**Required work**
In the listing below, identify each line with the word "negb" and return those lines.

----

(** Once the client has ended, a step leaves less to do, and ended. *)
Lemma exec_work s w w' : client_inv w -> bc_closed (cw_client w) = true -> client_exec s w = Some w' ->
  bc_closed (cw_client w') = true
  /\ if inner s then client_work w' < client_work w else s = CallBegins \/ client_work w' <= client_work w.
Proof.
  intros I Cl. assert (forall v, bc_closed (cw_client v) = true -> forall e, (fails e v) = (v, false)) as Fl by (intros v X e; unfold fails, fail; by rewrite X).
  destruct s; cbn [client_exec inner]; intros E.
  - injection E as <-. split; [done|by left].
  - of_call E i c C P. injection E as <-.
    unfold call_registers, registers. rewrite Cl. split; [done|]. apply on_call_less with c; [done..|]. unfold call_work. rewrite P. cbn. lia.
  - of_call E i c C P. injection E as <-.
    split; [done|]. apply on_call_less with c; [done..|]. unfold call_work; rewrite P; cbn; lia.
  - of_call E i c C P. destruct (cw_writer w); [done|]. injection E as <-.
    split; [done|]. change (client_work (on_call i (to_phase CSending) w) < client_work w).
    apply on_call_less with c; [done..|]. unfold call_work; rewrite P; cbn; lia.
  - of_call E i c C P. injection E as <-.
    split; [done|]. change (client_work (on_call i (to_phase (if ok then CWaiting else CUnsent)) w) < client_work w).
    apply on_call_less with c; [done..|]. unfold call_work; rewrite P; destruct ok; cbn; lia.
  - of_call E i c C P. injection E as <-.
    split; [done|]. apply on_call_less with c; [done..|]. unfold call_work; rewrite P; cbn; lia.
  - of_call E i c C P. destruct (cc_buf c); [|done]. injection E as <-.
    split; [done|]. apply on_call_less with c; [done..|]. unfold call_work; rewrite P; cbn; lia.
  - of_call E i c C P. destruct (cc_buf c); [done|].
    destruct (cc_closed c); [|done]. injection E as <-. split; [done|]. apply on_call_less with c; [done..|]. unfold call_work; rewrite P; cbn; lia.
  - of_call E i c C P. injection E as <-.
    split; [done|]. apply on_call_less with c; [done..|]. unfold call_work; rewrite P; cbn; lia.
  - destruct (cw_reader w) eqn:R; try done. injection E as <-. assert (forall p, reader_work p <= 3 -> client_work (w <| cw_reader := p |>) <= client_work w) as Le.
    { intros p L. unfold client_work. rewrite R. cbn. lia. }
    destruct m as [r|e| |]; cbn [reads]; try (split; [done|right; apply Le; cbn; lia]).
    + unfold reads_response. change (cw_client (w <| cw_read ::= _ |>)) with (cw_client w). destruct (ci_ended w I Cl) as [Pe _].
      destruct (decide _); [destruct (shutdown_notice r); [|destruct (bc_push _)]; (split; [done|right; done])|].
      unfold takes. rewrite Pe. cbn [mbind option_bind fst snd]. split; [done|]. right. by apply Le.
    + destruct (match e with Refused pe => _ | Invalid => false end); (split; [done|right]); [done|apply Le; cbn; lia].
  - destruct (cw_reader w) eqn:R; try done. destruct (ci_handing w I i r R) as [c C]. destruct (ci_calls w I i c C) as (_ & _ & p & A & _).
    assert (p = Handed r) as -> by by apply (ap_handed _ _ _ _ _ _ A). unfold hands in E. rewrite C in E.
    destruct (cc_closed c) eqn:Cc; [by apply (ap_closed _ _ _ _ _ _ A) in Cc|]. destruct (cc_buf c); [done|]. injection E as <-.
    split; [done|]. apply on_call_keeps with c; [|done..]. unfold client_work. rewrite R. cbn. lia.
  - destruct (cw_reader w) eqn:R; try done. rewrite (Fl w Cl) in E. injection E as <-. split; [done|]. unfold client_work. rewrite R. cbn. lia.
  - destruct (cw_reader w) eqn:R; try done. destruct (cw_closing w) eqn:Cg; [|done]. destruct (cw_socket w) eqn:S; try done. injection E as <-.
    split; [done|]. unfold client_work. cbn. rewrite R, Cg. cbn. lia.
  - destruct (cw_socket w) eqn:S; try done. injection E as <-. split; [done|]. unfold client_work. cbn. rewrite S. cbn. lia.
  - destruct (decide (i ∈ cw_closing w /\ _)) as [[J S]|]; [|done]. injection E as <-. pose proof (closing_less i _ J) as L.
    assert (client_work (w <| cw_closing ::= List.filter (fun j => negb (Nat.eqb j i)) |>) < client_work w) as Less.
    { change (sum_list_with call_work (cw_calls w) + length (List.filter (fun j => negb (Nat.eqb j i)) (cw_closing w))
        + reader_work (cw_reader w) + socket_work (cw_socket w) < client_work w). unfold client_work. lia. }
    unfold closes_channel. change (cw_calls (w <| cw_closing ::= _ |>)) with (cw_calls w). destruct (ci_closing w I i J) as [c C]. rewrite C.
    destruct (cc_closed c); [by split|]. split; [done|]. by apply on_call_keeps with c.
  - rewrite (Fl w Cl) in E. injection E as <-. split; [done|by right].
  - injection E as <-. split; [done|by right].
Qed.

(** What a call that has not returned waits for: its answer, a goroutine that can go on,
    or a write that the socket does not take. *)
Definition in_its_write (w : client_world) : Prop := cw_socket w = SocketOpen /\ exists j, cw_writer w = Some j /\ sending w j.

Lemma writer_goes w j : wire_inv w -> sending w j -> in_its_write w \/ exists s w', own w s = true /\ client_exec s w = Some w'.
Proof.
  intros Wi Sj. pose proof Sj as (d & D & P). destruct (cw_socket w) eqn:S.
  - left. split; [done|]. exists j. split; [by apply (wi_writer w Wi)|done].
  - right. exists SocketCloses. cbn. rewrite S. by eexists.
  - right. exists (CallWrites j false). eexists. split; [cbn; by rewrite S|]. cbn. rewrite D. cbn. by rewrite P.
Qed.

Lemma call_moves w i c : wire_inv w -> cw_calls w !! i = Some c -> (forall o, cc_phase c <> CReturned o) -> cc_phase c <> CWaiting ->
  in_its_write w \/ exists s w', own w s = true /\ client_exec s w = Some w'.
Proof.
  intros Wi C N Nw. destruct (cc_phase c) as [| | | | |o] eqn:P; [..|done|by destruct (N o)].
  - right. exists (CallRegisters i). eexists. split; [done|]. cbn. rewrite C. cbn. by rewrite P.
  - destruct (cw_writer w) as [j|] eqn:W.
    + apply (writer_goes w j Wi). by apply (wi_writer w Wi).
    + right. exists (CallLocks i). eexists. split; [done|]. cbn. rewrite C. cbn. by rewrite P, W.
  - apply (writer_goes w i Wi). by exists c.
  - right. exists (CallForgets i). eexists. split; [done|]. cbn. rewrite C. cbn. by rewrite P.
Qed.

----

**Your response**
    assert (client_work (w <| cw_closing ::= List.filter (fun j => negb (Nat.eqb j i)) |>) < client_work w) as Less.
    { change (sum_list_with call_work (cw_calls w) + length (List.filter (fun j => negb (Nat.eqb j i)) (cw_closing w))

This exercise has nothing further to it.